Couple years ago I wrote a piece called, “How I Built My Business Without a Website.” Right before it was set to publish, the editors changed the headline to “Why You Don’t Need a Website To Build A Successful Business.”
It’s an objectively better headline.
It’s also a lie.
Technically, this is called “clickbait.” It’s a type of headline engineered for clicks over accuracy. Like a “bait and switch,” where you promise one thing, but deliver something else. Which is exactly what their headline did to my piece.
You click to get the “silver bullet,” but end up with my unglamorous true story of hard work and embarrassing public failure.
I felt conflicted about it and let the editors know and they were like, “Yeah, we don’t really care.” So that was fun. But it did raise my ethical red flag and got me wondering when and how clickbait should be used.
I shared my conflict in some private groups with other marketers and one guy wrote this:
This is what experts call “a fundamental misunderstanding of how marketing works.” And, since I’m an expert, I’m going to explain why.
Yes, the role of the headline in an ad is to get you to read the first line. All copy is intended to thrust you forward into the text.
But clickbait doesn’t do that.
To quote the master himself, Eugene Schwartz, on page 15 of his seminal book Breakthrough Advertising, “It’s the copywriter’s job to force the prospect to read his client’s full story – not just a skimmed version of it.”
Clickbait does the opposite as evidenced by all of you routinely emailing me about how no one reads anymore. And your persistent (unfounded) arguments for short form copy.
Where do you think the myth of the shortened attention span came from? FROM CLICKBAIT.
You can only drink out of a firehose of hype and sensationalism for so long before you go, “meh, I get the gist.” It’s literally the opposite of what a headline is supposed to be designed to do.

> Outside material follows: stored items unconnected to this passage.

Lemma core_initial_ok g fd e1 e2 e3 :
  (forall b, g = Some b -> bridge_ok b) -> core_ok (core_initial (I := I) g fd e1 e2 e3).
Proof.
  clear sendto pton gai ImsService0. intros Hg.
  destruct (rg_new_ok MBIM_RESP_QUEUE_SIZE (RespItem [] 0)) as [Hq1 Hq2]; [unfold MBIM_RESP_QUEUE_SIZE; lia|].
  destruct (rg_new_ok MBIM_HELD_QUEUE_SIZE ([] : bytes)) as [Hh1 Hh2]; [unfold MBIM_HELD_QUEUE_SIZE; lia|].
  destruct (rg_new_ok DL_FIFO_DEPTH ([] : bytes)) as [Hd1 Hd2]; [unfold DL_FIFO_DEPTH; lia|].
  split; unfold core_initial; cbn [cs_bridge cs_dev cs_cmd cs_cmd_len cs_resp cs_resp_len cs_respq cs_held
    cs_qmux cs_dl_fifo qx_sync_ind_buf qx_sync_ind_len].
  - exact Hg.
  - apply device_initial_ok.
  - rewrite length_replicate. split; [unfold MBIM_ITEM_MAX; lia|]. apply Forall_replicate. unfold is_byte. lia.
  - lia.
  - rewrite length_replicate. unfold MBIM_ITEM_MAX. lia.
  - lia.
  - exact Hq1.
  - by rewrite Hq2.
  - exact Hh1.
  - by rewrite Hh2.
  - rewrite length_replicate. lia.
  - exact Hd1.
  - by rewrite Hd2.
Qed.

Lemma uplink_round_ok data rv s :
  core_ok s -> Forall is_byte data -> rv <= Z.of_nat (length data) -> rv < 2 ^ 32 - 4 ->
  exists s', mbim_data_worker sendto data rv s = Some s' /\ core_ok s' /\ resp_items s' = resp_items s
  /\ cs_get_in_progress s' = cs_get_in_progress s.
Proof.
  clear pton gai. intros H Hb Hl Hm. unfold mbim_data_worker. destruct (0 <? rv) eqn:E; [|by exists s].
  destruct (ntb_deframe_safe data rv Hb ltac:(lia) Hm) as (rc & ds & -> & _). ob.
  destruct (deliver_ok sendto ds s H) as (s' & -> & Hs' & Hi). by exists s'.
Qed.

(** The messages for the host after an event: a read takes the oldest, every
    other event adds behind the last. *)
Definition queue_after (e : core_event) (l l' : list bytes) : Prop :=
  match e with
  | CGet _ => tail l `prefix_of` l'
  | _ => l `prefix_of` l'
  end.
Definition register_text (who : ims_identity) (local_ip branch cseq contact authorization : bytes) : bytes :=
  str "REGISTER sip:" ++ ii_realm who ++ str " SIP/2.0" ++ CRLF
  ++ str "Via: SIP/2.0/UDP " ++ contact_text local_ip ++ str ";branch=z9hG4bK-virtlte-" ++ branch ++ CRLF
  ++ str "Max-Forwards: 70" ++ CRLF
  ++ str "From: <" ++ ii_preferred_impu who ++ str ">;tag=virtlte-1" ++ CRLF
  ++ str "To: <" ++ ii_preferred_impu who ++ str ">" ++ CRLF
  ++ str "Call-ID: virtlte-register-1@" ++ ip_text local_ip ++ CRLF
  ++ str "CSeq: " ++ cseq ++ str " REGISTER" ++ CRLF
  ++ str "Supported: path" ++ CRLF
  ++ str "Contact: <" ++ contact ++ str ">;+g.3gpp.smsip" ++ CRLF
  ++ str "Authorization: Digest " ++ authorization ++ CRLF
  ++ str "Expires: 600" ++ CRLF
  ++ str "Content-Length: 0" ++ CRLF ++ CRLF.

(** [name="value"]. *)
Definition quoted (name : bytes) (value : bytes) : bytes := name ++ str "=" ++ DQUOTE ++ value ++ DQUOTE.

Definition initial_authorization (who : ims_identity) : bytes :=
  quoted (str "username") (ii_impi who) ++ str ", " ++ quoted (str "realm") (ii_realm who) ++ str ", "
  ++ quoted (str "nonce") [] ++ str ", " ++ quoted (str "uri") (str "sip:" ++ ii_realm who) ++ str ", "
  ++ quoted (str "response") [].

Definition initial_register (who : ims_identity) (local_ip contact : bytes) : bytes :=
  register_text who local_ip (str "1") (str "1") contact (initial_authorization who).

Definition ims_nc : bytes := str "00000001".

(** [ims_random_hex] of the eight random bytes. *)
Definition ims_random_hex (entropy : bytes) : bytes := concat (hex2 <$> take 8 entropy).

Definition qop_clause (qop : bytes) (cnonce : bytes) : bytes :=
  match qop with
  | [] => []
  | _ => str ", qop=auth, nc=" ++ ims_nc ++ str ", cnonce=" ++ DQUOTE ++ cnonce ++ DQUOTE
  end.

Definition authorized_register (who : ims_identity) (challenge : sip_auth_challenge)
    (local_ip contact realm uri response cnonce : bytes) (cseq : Z) : bytes :=
  register_text who local_ip (str "auth-" ++ utoa cseq) (utoa cseq) contact
    (quoted (str "username") (ii_impi who) ++ str ", " ++ quoted (str "realm") realm ++ str ", "
     ++ quoted (str "nonce") (ac_nonce challenge) ++ str ", " ++ quoted (str "uri") uri ++ str ", "
     ++ quoted (str "response") response ++ str ", algorithm="
     ++ match ac_algorithm challenge with [] => str "AKAv1-MD5" | a => a end
     ++ qop_clause (ac_qop challenge) cnonce).

Definition ok_text (vias from to call_id cseq : bytes) : bytes :=
  str "SIP/2.0 200 OK" ++ CRLF ++ vias ++ from ++ CRLF ++ to ++ CRLF ++ call_id ++ CRLF ++ cseq ++ CRLF
  ++ str "Content-Length: 0" ++ CRLF ++ CRLF.

(** The header of a MESSAGE with a body of [len] bytes. *)
Definition message_header (uri preferred local_ip branch call_id cseq : bytes) (len : Z) : bytes :=
  str "MESSAGE " ++ uri ++ str " SIP/2.0" ++ CRLF
  ++ str "Via: SIP/2.0/UDP " ++ contact_text local_ip ++ str ";branch=z9hG4bK-virtlte-" ++ branch ++ CRLF
  ++ str "Max-Forwards: 70" ++ CRLF
  ++ str "From: <" ++ preferred ++ str ">;tag=virtlte-sms" ++ CRLF
  ++ str "To: <" ++ uri ++ str ">" ++ CRLF
  ++ str "Call-ID: virtlte-" ++ call_id ++ str "@" ++ ip_text local_ip ++ CRLF
  ++ str "CSeq: " ++ cseq ++ str " MESSAGE" ++ CRLF
  ++ str "Content-Type: application/vnd.3gpp.sms" ++ CRLF
  ++ str "Content-Length: " ++ utoa len ++ CRLF ++ CRLF.

(** The address between angle brackets, cut to an array. *)
Definition ims_extract_angle_uri (line : bytes) (cap : nat) : bytes :=
  match strcut 60 line with
  | Some (_, rest) => match strcut 62 rest with Some (uri, _) => strcpy_n cap uri | None => [] end
  | None => []
  end.

(** [strstr(to, "tag=")], and the tag of an answer. *)
Definition with_to_tag (to : bytes) (cap : nat) : bytes :=
  if bool_decide (is_Some (find_bytes to (str "tag="))) then to
  else strcpy_n cap (to ++ str ";tag=virtlte-mt").

Definition rp_ack (rp_mr : Z) : bytes := [2; rp_mr; 0x41; 2; 0; 0].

Headline: Sentence engineered to entice you to read
Clickbait: Headline engineered to entice you to click
When you bait-and-switch your audience too often, they get acclimated to it and stop paying attention, stop trusting you, and stop reading your shit. Which is exactly what’s happened.
Anyway, I made the good sense decision to engage with the troll and here’s what he said:
We’re going to ignore his “not an art project” jab and skip to the more pressing issue: defending my honor.

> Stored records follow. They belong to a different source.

Lemma length_utoa v n : 0 <= v < 10 ^ Z.of_nat n -> (0 < n)%nat -> (length (utoa v) <= n)%nat.
Proof. intros Hv Hn. unfold utoa. rewrite length_dec_list. by apply dec_width_bound. Qed.

Lemma length_ip_text ip : Forall is_byte ip -> (length (ip_text ip) <= 15)%nat.
Proof.
  intros Hb. unfold ip_text. rewrite !length_app. str_lengths.
  assert (forall i, length (utoa (ip !!! i)) <= 3)%nat as H.
  { intros i. apply length_utoa; [|lia]. pose proof (lookup_total_byte ip i Hb) as Hi. unfold is_byte in Hi.
    change (10 ^ Z.of_nat 3) with 1000. lia. }
  pose proof (H 0%nat). pose proof (H 1%nat). pose proof (H 2%nat). pose proof (H 3%nat). lia.
Qed.

Lemma length_u32_text v : 0 <= v < 2 ^ 32 -> (length (utoa v) <= 10)%nat.
Proof. intros Hv. apply length_utoa; [|lia]. change (10 ^ Z.of_nat 10) with 10000000000. lia. Qed.

Lemma length_message_header uri preferred ip branch cseq len :
  Forall is_byte ip ->
  (length (message_header uri preferred ip branch branch cseq len)
   <= 249 + 2 * length uri + length preferred + 2 * length branch + length cseq + length (utoa len))%nat.
Proof.
  intros Hb. unfold message_header, contact_text. rewrite !length_app. str_lengths.
  pose proof (length_ip_text ip Hb). change (length (utoa IMS_SIP_LOCAL_PORT)) with 4%nat. lia.
Qed.

(** ** The invariant *)

Definition sms_item_ok (it : ims_sms_item) : Prop :=
  Forall is_byte (si_pdu it) /\ (1 <= length (si_pdu it) <= 512)%nat /\ 0 <= si_reference it < 2 ^ 32.
Definition ip_item_ok (it : ims_ip_item) : Prop :=
  Forall is_byte (ipi_packet it) /\ (1 <= length (ipi_packet it) <= 2048)%nat.

(** The queues hold what the calls let in, the addresses are four bytes, the
    names fit the header of an acknowledgement, and an unanswered REGISTER has
    been sent at most five times. *)
Record ims_ok (svc : ims_service) : Prop := {
  io_sms : rg_ok IMS_SMS_QUEUE_SIZE (im_sms svc);
  io_sms_items : Forall sms_item_ok (rg_items IMS_SMS_QUEUE_SIZE (im_sms svc));
  io_ip : rg_ok IMS_IP_QUEUE_SIZE (im_ip svc);
  io_ip_items : Forall ip_item_ok (rg_items IMS_IP_QUEUE_SIZE (im_ip svc));
  io_ipv4 : length (im_ipv4 svc) = 4%nat /\ Forall is_byte (im_ipv4 svc);
  io_pcscf : length (im_pcscf_ipv4 svc) = 4%nat /\ Forall is_byte (im_pcscf_ipv4 svc);
  io_impu : (length (ii_preferred_impu (im_identity svc)) <= 77)%nat;
  io_names : (length (ii_realm (im_identity svc)) <= 41 /\ length (ii_impi (im_identity svc)) <= 73
              /\ length (ii_impu_user (im_identity svc)) <= 31)%nat;
  io_reference : 0 <= im_next_sms_reference svc < 2 ^ 32;
  io_cseq : 0 <= im_next_sip_cseq svc < 2 ^ 32;
  io_attempts : 0 <= im_register_attempts svc <= IMS_REGISTER_MAX_ATTEMPTS;
  io_attempts_idle : im_registered svc = false -> im_register_sent svc = false ->
    im_register_attempts svc < IMS_REGISTER_MAX_ATTEMPTS }.

(** Updates of fields the invariant does not read, or reads trivially. *)
Ltac ims_fields H :=
  destruct H; split; try assumption; try (apply u32_range); try (by intros ? ?); try (cbn; done); try (cbn; lia).

Lemma forall_eq {A} (P : A -> Prop) l l' : l = l' -> Forall P l' -> Forall P l.
Proof. by intros ->. Qed.

Lemma bump_cseq svc : ims_ok svc -> ims_ok (svc <| im_next_sip_cseq := (u32 (im_next_sip_cseq svc + 1)) |>).
Proof. intros H. ims_fields H. Qed.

I freaking LOVE headlines.
Anyone who’s taken my workshop or had the misfortune of hearing me speak publicly knows I am truly madly deeply in love with headlines. I love headlines the way Steve Carell loves lamp.

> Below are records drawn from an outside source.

(** The callbacks the bridge registers with the service. *)
Definition bridge_tx (packet : bytes) b : option (Z * state_bridge ims_service) := bridge_ims_ip_uplink_cb sendto packet b.
Definition bridge_dl (pdu : bytes) b : Z * state_bridge ims_service := bridge_sms_downlink_cb (Some pdu) b.

(** A round of the thread of the bridge's service. *)
Definition bridge_ims_round (env : ims_env) b : option (state_bridge ims_service) :=
  '(svc, b) ← ims_worker_round bridge_tx bridge_dl env (sb_ims b) b;
  Some (b <| sb_ims := svc |>).

(** What a round keeps of the bridge [b0] it starts from. *)
Definition bridge_kept (b0 b : state_bridge ims_service) : Prop :=
  bridge_ok b /\ sb_ind b = sb_ind b0 /\ sb_prev b = sb_prev b0 /\ sb_apn_contexts b = sb_apn_contexts b0
  /\ exists l, sms_items b = sms_items b0 ++ l.

Lemma bridge_tx_keeps b0 packet b : bridge_kept b0 b -> yields (bridge_tx packet b) (fun r => bridge_kept b0 r.2).
Proof.
  intros (Hb & H1 & H2 & H3 & Hl). pose proof Hb as [He Ha Hi Hs Hp]. unfold bridge_tx, bridge_ims_ip_uplink_cb.
  destruct (call_total sendto (fun _ => None) (fun _ => None) (fun _ _ (h : unit) => (0, h)) (fun _ _ h => (0, h))
    (CallImsUplink packet) (sb_engine b) tt He Logic.I) as (e & h & E & He').
  cbn [run_call] in E. unfold call_result in E.
  destruct (ue_engine_inject_ims_ip sendto (sb_engine b) packet) as [[rc e']|]; [|done]. injection E as <- _.
  ob. apply yields_ret. by split; [split|].
Qed.
Lemma reflect_set (x0 : R) (lm lu : list point) :
  (forall q, q ∈ lm <-> exists u, u ∈ lu /\ q = reflect_about x0 u) ->
  forall q, q ∈ lm <-> reflect_about x0 q ∈ lu.
Proof.
  intros H q. rewrite H. split.
  - intros (u & Hu & ->). rewrite reflect_about_involutive. exact Hu.
  - intros Hq. exists (reflect_about x0 q). split; [exact Hq|].
    symmetry. apply reflect_about_involutive.
Qed.

(** Bounds path: the points of a mirrored placement are the reflections of
    the points of the unmirrored one. *)
Lemma shape_points_reflect (e_u e_m : Element.t) (theta : R) (sh : shape)
    (q : point) :
  position e_m = position e_u ->
  q ∈ shape_points e_m (- theta) true sh <->
  exists u, u ∈ shape_points e_u theta false sh /\ q = reflect_about (Element.x e_u) u.
Proof.
  intros Hpos. rewrite shape_points_spec. split.
  - intros (p & Hp & ->). exists (place e_u theta false p). split.
    + apply shape_points_spec. eauto.
    + apply place_reflect. exact Hpos.
  - intros (u & Hu & ->). apply shape_points_spec in Hu as (p & Hp & ->).
    exists p. split; [exact Hp|]. symmetry. apply place_reflect. exact Hpos.
Qed.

I make my students fall in love with them and my husband endure lectures on them. I battle it out publicly with Hillary on them. I’ve studied headlines for years, which is why I can state unequivocally:
You don’t have to be deceptive with your headline for it to work.
It’s not ethically ambiguous. It’s not ambiguous at all. Don’t lie. Don’t consciously mislead. You want your headline to work: tell the truth.
Ogilvy said that the most effective headlines “promise the reader a benefit.” If that benefit turns out to be false, how exactly are you going to sell more of your product?
Yes, yes, I hear you, “But Margo, everyone knows you have to exaggerate your claims.” Nope. No, you don’t. Make better shit or find a better claim. Again, if you’re resorting to lies the market is going to catch up with you.
Put another way:
In a seller’s market, you can lie. In a buyer’s market, you can’t pull that shit.
Thanks to the internet, we’re in a buyer’s market from now until the end of time. Caveat Venditor FTW.
(Ok I have no idea if it’s till the end of time and would love to hear an argument on how we might head back to caveat emptor, please and thank you. But for now, it’s #caveatvenditorforlyfe).
You can try and lie and deceive and “trick people into reading your stuff,” but as we’ve now learned, you can only trick us into clicking you cannot trick us into reading.
If you want conversions, sales, or any kind of success with your marketing, appeal to those who read and buy things, not those who click, skim, and bail.
Ok so, back to the main question: is it ok to use clickbait?
I mean, I guess if you want to make people dumber and angrier and you don’t care about sales, then yes, go for it.
If you want to compel them to take action and trust you, then no. Grow a pair of ovaries and do the hard work of writing and testing headlines that tell the truth.